Morto em combate, o brasileiro foi condecorado por uma medalha concedida pelo presidente ucraniano Volodymyr Zelensky aos heróis de guerra. Procurada pelo UOL, a família diz ainda aguardar pelo traslado dos restos mortais após a cremação do corpo de André.
Prestativo e 'cheio de habilidade'
Silva relembra da primeira vez em que viu André, logo após chegar ao pelotão na Ucrânia. "Logo, fui promovido a comandante da unidade, pela minha patente. Aí, o André retornou de uma missão, apertou a minha mão e disse: 'Já sei de muitas coisas sobre você. E vai ser uma satisfação fazer parte da sua equipe. Pode contar comigo para tudo'. Era um cara muito prestativo. Construímos um elo forte", lembra.
Apesar de calado, André costumava fazer piadas com os colegas de farda e estava sempre falando da família, diz Silva.
"Ele fazia de tudo um pouco. Era sniper [atirador de elite], paramédico, desarmava minas. Era um cara sensacional, cheio de habilidade e boa vontade para ajudar. Foi uma perda que deixou todo mundo com a moral bem baixa".
André carregava cicatrizes de conflitos anteriores quando atuava pela legião estrangeira francesa. Há seis anos, só escapou da morte em uma missão na Costa do Marfim, na África, porque estava com colete à prova de balas quando foi atingido por quatro tiros no peito —a área em que ele estava havia sido alvo de bombardeios e mísseis, segundo a família.

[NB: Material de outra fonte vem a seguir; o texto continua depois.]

(** [cleanStatement] is not idempotent, against section 8 of
    the design: two blanks before a period lose only one of them in the
    first pass, and four periods become ", ." which a second pass turns
    into ",.". *)
Theorem cleanStatement_not_idempotent :
  cleanStatement "TSUNAMI WARNING  ." = "TSUNAMI WARNING ." /\
  cleanStatement (cleanStatement "TSUNAMI WARNING  .") = "TSUNAMI WARNING." /\
  cleanStatement "UPDATES...." = "UPDATES, ." /\
  cleanStatement (cleanStatement "UPDATES....") = "UPDATES,.".
Proof. vm_compute. repeat split. Qed.

(** the breakpoint scheme compares zone lists with list
    equality (lines 1573-1574), not as sets (section 4.6 of the design):
    a warning for exactly the zones south of Point Conception, parsed
    (and so sorted) from a bulletin, does not match the breakpoint's
    group listed in the configured zone order, and the zones are
    enumerated instead. *)
Theorem breakpoint_group_order_matters :
  let info := grabTWC bp_globals 2012 1 (g_zone_ids bp_globals) (Some south_bulletin) in
  Permutation (info_zones info Warning)
    ["CAZ039"; "CAZ040"; "CAZ041"; "CAZ087"; "CAZ550"; "CAZ549"] /\
  breakpointMe bp_globals "" (only Warning ["CAZ039"; "CAZ040"; "CAZ041"; "CAZ087"; "CAZ550"; "CAZ549"]) "warning" =
    Ok (BpDict (set_out Warning "coastal areas SOUTH of POINT CONCEPTION" bp_empty)) /\
  breakpointMe bp_globals "" (info_zones info) "warning" =
    Ok (BpDict (set_out Warning (zonelistFull (g_zone_list bp_globals) (info_zones info Warning)) bp_empty)).
Proof.
  vm_compute. split; [| split; reflexivity].
  do 4 apply perm_skip. apply perm_swap.
Qed.

Lemma arrival_tz_unconverted_witness :
  let h := info_full (grabTWC template_globals 2012 0 (g_zone_ids template_globals) (Some winter_bulletin)) in
  contains "STANDARD" (hi_daytime h) = false /\
  arrival_tz template_globals (InfoFull h) = "PACIFIC DAYLIGHT TIME".
Proof.
  cbv zeta. split; [vm_compute; reflexivity |].
  rewrite arrival_tz_unconverted; [vm_compute; reflexivity | vm_compute; reflexivity].
Defined.

Lemma breakpointMe_refines_area_witness :
  g_breakpoint_list template_globals = [] /\ NoDup (g_zone_ids template_globals) /\
  breakpointMe template_globals "" (info_zones (grabTWC template_globals 2012 1 (g_zone_ids template_globals) (Some demo_bulletin))) "warning" =
  Ok (BpDict (set_out Warning (area_spec template_globals
    (info_zones (grabTWC template_globals 2012 1 (g_zone_ids template_globals) (Some demo_bulletin)) Warning)) bp_empty)).
Proof.
  assert (Hb : g_breakpoint_list template_globals = []) by reflexivity.
  assert (Hn : NoDup (g_zone_ids template_globals)) by (apply NoDup_ListNoDup; vm_compute; repeat constructor; simpl; intuition discriminate).
  split; [exact Hb | split; [exact Hn |]].
  exact (breakpointMe_refines_area template_globals 2012 1 (Some demo_bulletin) "" Warning Hb Hn).
Defined.

(** ** [zonelistFull] prints the enumeration grammar *)

Lemma all_chars_complete c : In c all_chars.
Proof.
  unfold all_chars. rewrite <- (ascii_nat_embedding c). apply in_map, in_seq.
  pose proof (nat_ascii_bounded c). lia.
Qed.

Lemma plain_char_check :
  forallb (fun c => implb (plain_char c)
    (String.eqb (repr_char sq c) (String c "") &&
     negb (Ascii.eqb c sq) && negb (Ascii.eqb c dq) && negb (Ascii.eqb c "[") &&
     negb (Ascii.eqb c "]") && negb (Ascii.eqb c ","))) all_chars = true.
Proof. vm_compute. reflexivity. Qed.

Resgatado às pressas de helicóptero, precisou ficar dois meses hospitalizado para se recuperar de um traumatismo craniano e de fraturas na mandíbula e tórax. Mas isso não o impediu de se alistar junto às tropas ucranianas há três meses.
Ex-militar e socorrista: 'ele queria ajudar'
Ex-militar do Exército, trabalhou como técnico em enfermagem e teve uma rápida passagem pela Islândia. Depois, se mudou para Quixadá (CE) em 2014, a 170 km da capital Fortaleza. No ano seguinte, se alistou junto à legião estrangeira francesa e começou a participar de missões em países em conflito.
Nem mesmo os graves ferimentos sofridos em 2016 na Costa do Marfim fizeram com que ele desistisse da carreira militar. Depois disso, retornou ao Ceará, onde se formou em enfermagem em 2021. E teve uma passagem temporária por Portugal —foi quando começou a guerra na Ucrânia, e André decidiu se apresentar como voluntário das tropas ucranianas.
"Ele queria ajudar", disse a irmã Letícia Hack.
'Perdi amigos lá', disse André após ataque russo
André fazia parte do primeiro grupo de voluntários brasileiros que se alistou junto às tropas do país invadido. "A gente veio pra ajudar", disseram os integrantes do grupo.
Em entrevista ao UOL à época, André relatou ter deixado a área militar atacada pelos russos na região de Lviv horas antes de um bombardeio que deixou ao menos 35 mortos na madrugada de 13 de março, segundo o governo ucraniano. "Perdi amigos lá", disse.